• [Provided records]
BEGIN

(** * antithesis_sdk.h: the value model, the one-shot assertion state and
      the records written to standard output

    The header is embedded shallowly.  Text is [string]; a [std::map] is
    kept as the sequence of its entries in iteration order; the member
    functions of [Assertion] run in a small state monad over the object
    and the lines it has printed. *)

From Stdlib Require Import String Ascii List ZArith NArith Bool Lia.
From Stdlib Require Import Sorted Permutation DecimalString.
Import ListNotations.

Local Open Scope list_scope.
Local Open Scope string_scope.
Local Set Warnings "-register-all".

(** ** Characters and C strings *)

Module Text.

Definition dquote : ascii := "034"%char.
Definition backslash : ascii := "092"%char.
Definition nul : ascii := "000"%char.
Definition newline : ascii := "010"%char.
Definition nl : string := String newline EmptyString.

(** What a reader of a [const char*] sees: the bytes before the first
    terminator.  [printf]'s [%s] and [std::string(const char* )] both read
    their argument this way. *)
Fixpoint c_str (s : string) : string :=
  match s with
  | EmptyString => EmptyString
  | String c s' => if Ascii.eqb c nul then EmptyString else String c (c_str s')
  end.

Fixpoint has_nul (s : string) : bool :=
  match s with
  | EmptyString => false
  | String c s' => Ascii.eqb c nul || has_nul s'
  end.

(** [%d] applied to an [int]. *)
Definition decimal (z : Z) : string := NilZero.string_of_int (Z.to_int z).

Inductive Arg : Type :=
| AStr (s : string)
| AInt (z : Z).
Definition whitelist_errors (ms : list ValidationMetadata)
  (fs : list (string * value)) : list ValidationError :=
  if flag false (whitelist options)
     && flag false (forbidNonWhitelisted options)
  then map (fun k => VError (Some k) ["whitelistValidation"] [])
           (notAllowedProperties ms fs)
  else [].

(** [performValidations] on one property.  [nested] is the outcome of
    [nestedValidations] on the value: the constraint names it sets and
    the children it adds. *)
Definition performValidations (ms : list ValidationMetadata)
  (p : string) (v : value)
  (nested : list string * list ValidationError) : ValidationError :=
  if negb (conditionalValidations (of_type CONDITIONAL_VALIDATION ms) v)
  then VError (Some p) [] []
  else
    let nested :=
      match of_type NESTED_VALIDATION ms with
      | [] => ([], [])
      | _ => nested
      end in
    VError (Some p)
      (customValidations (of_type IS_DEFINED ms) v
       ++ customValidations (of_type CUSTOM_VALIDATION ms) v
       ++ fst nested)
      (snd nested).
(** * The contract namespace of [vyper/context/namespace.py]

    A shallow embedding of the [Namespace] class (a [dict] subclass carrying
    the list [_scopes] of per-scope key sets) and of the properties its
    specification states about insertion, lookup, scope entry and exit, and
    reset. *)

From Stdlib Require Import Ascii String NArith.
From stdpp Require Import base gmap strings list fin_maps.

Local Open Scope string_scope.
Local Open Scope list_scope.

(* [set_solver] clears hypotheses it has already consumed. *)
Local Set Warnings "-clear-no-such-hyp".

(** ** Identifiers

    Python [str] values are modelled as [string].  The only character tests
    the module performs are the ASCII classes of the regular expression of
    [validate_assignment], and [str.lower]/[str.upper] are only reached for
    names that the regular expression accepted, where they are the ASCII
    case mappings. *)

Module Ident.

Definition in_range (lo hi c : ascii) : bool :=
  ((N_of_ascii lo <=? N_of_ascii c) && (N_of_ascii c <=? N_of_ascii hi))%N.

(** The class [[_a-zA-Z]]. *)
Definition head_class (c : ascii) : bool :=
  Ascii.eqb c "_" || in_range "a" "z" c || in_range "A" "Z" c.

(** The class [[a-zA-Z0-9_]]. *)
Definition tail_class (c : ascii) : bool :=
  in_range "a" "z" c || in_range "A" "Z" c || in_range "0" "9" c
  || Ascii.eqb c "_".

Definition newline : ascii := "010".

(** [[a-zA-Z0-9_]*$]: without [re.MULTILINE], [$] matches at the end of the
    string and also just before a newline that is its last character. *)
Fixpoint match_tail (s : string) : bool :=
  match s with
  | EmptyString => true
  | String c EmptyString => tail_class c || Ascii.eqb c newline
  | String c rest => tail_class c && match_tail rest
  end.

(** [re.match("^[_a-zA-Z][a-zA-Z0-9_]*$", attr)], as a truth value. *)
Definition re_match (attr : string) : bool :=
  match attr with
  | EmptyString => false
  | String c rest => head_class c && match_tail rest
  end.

END

• [Activity] Repeat, character for character, the lines of the material above from the line with "the list [_scopes]" through the line with "From Stdlib Require Import Ascii".

• [Solved problem]
    the list [_scopes] of per-scope key sets) and of the properties its
    specification states about insertion, lookup, scope entry and exit, and
    reset. *)

From Stdlib Require Import Ascii String NArith.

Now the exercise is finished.